/---

(** * cpp-threadpool: a shallow embedding of [include/threadpool/threadpool.hpp]

    The model has two layers.

    - The _sequential objects_: [Task], the [std::priority_queue] behind
      [TaskQueue], [WorkStealingDeque], [PoolStats], the packaged tasks that
      carry the futures' shared states, and [ThreadPool] with its public
      member functions written as state-passing functions.
    - The _threads_: every worker and every caller of the public interface
      is an automaton whose program points are the shared-memory accesses
      of the C++ code (one critical section, one atomic access or one plain
      load or store each); an execution is an interleaving of their steps.

    In the second layer a thread that waits on the condition variable of
    the queue is a thread that cannot step until the predicate of its
    wait holds, and the steps follow the data of the pool only.  Two
    refinements of the steps come after it: [Cancel.step] adds what the
    destruction of a discarded task does to its future, and [Sync.step]
    adds the mutex and the condition variable of the queue, with the
    wake-ups ([notify_one], [notify_all], spurious ones).

    The model comes first, then the vocabulary of the statements, then the
    facts. *)

From stdpp Require Import base list strings.
From Stdlib Require Import ZArith Lia ZifyNat Sorted.

Local Open Scope Z_scope.

(* ===================================================================== *)
(** ** Machine integers                                                   *)
(* ===================================================================== *)

(** [size_t] is a 64-bit unsigned integer: arithmetic wraps modulo 2^64. *)
Definition size_t_modulus : N := (2 ^ 64)%N.
Definition size_t_wrap (x : N) : N := (x mod size_t_modulus)%N.
Definition size_t_add (a b : N) : N := size_t_wrap (a + b)%N.
(** [++x] and [--x] on a [size_t]. *)
Definition size_t_incr (x : N) : N := size_t_add x 1.
Definition size_t_decr (x : N) : N := size_t_wrap (x + (size_t_modulus - 1))%N.

(* ===================================================================== *)
(** ** Task                                                               *)
(* ===================================================================== *)

(** The only callable the pool ever stores in a [Task] is the closure
    lambda of [submit_priority], which captures [task_ptr] and calls the
    packaged task it points to; it is represented by the pointer it
    captures (an index in the store of packaged tasks). *)
Inductive Callable : Type :=
  | RunPackaged (task_ptr : nat).

(** [class Task]: [func_] is [None] for an empty [std::function]. *)
Record Task : Type := mkTask {
  func_ : option Callable;
  priority_ : Z
}.

#[global] Instance Callable_eq_dec : EqDecision Callable.
Proof. solve_decision. Defined.
#[global] Instance Task_eq_dec : EqDecision Task.
Proof. solve_decision. Defined.

(** [Task::priority()]. *)
Definition priority (t : Task) : Z := priority_ t.

(** [Task::operator<]: [return priority_ > other.priority_;]. *)
Definition task_lt (a other : Task) : bool := priority_ other <? priority_ a.

(* ===================================================================== *)
(** ** std::priority_queue<Task>                                          *)
(* ===================================================================== *)

(** [TaskQueue::queue_] is a [std::priority_queue<Task>]: a [std::vector]
    kept as a binary max-heap for [std::less<Task>], that is for
    [Task::operator<].  [push] is [push_back] then [std::push_heap], [pop]
    is [std::pop_heap] then [pop_back], [top] is [front].  The heap
    algorithms below are the ones of libstdc++'s [bits/stl_heap.h]; moves
    are modelled as copies ([priority_] is an [int], and a moved-from
    element is never compared again before it is overwritten). *)
Module StlHeap.

(** The [while] loop of [std::__push_heap]:
<<
    parent = (holeIndex - 1) / 2;
    while (holeIndex > topIndex && comp(first + parent, value)) {
      *(first + holeIndex) = *(first + parent);
      holeIndex = parent;
      parent = (holeIndex - 1) / 2;
    }
    *(first + holeIndex) = value;
>>
    [holeIndex] strictly decreases, so [holeIndex] units of fuel are
    enough: with no fuel left [holeIndex] is [0] and the loop is over. *)
Fixpoint push_heap_loop (fuel : nat) (c : list Task)
         (holeIndex topIndex : nat) (value : Task) : list Task :=
  match fuel with
  | O => <[holeIndex := value]> c
  | S fuel' =>
      let parent := ((holeIndex - 1) / 2)%nat in
      match c !! parent with
      | Some p =>
          if (topIndex <? holeIndex)%nat && task_lt p value
          then push_heap_loop fuel' (<[holeIndex := p]> c) parent topIndex value
          else <[holeIndex := value]> c
      | None => <[holeIndex := value]> c
      end
  end.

\---

**Directions for this task**
Return nothing but the lines from the top of the records above through the line that has "the queue is". Keep each one exact.

**The completed task**
(** * cpp-threadpool: a shallow embedding of [include/threadpool/threadpool.hpp]

    The model has two layers.

    - The _sequential objects_: [Task], the [std::priority_queue] behind
      [TaskQueue], [WorkStealingDeque], [PoolStats], the packaged tasks that
      carry the futures' shared states, and [ThreadPool] with its public
      member functions written as state-passing functions.
    - The _threads_: every worker and every caller of the public interface
      is an automaton whose program points are the shared-memory accesses
      of the C++ code (one critical section, one atomic access or one plain
      load or store each); an execution is an interleaving of their steps.

    In the second layer a thread that waits on the condition variable of
    the queue is a thread that cannot step until the predicate of its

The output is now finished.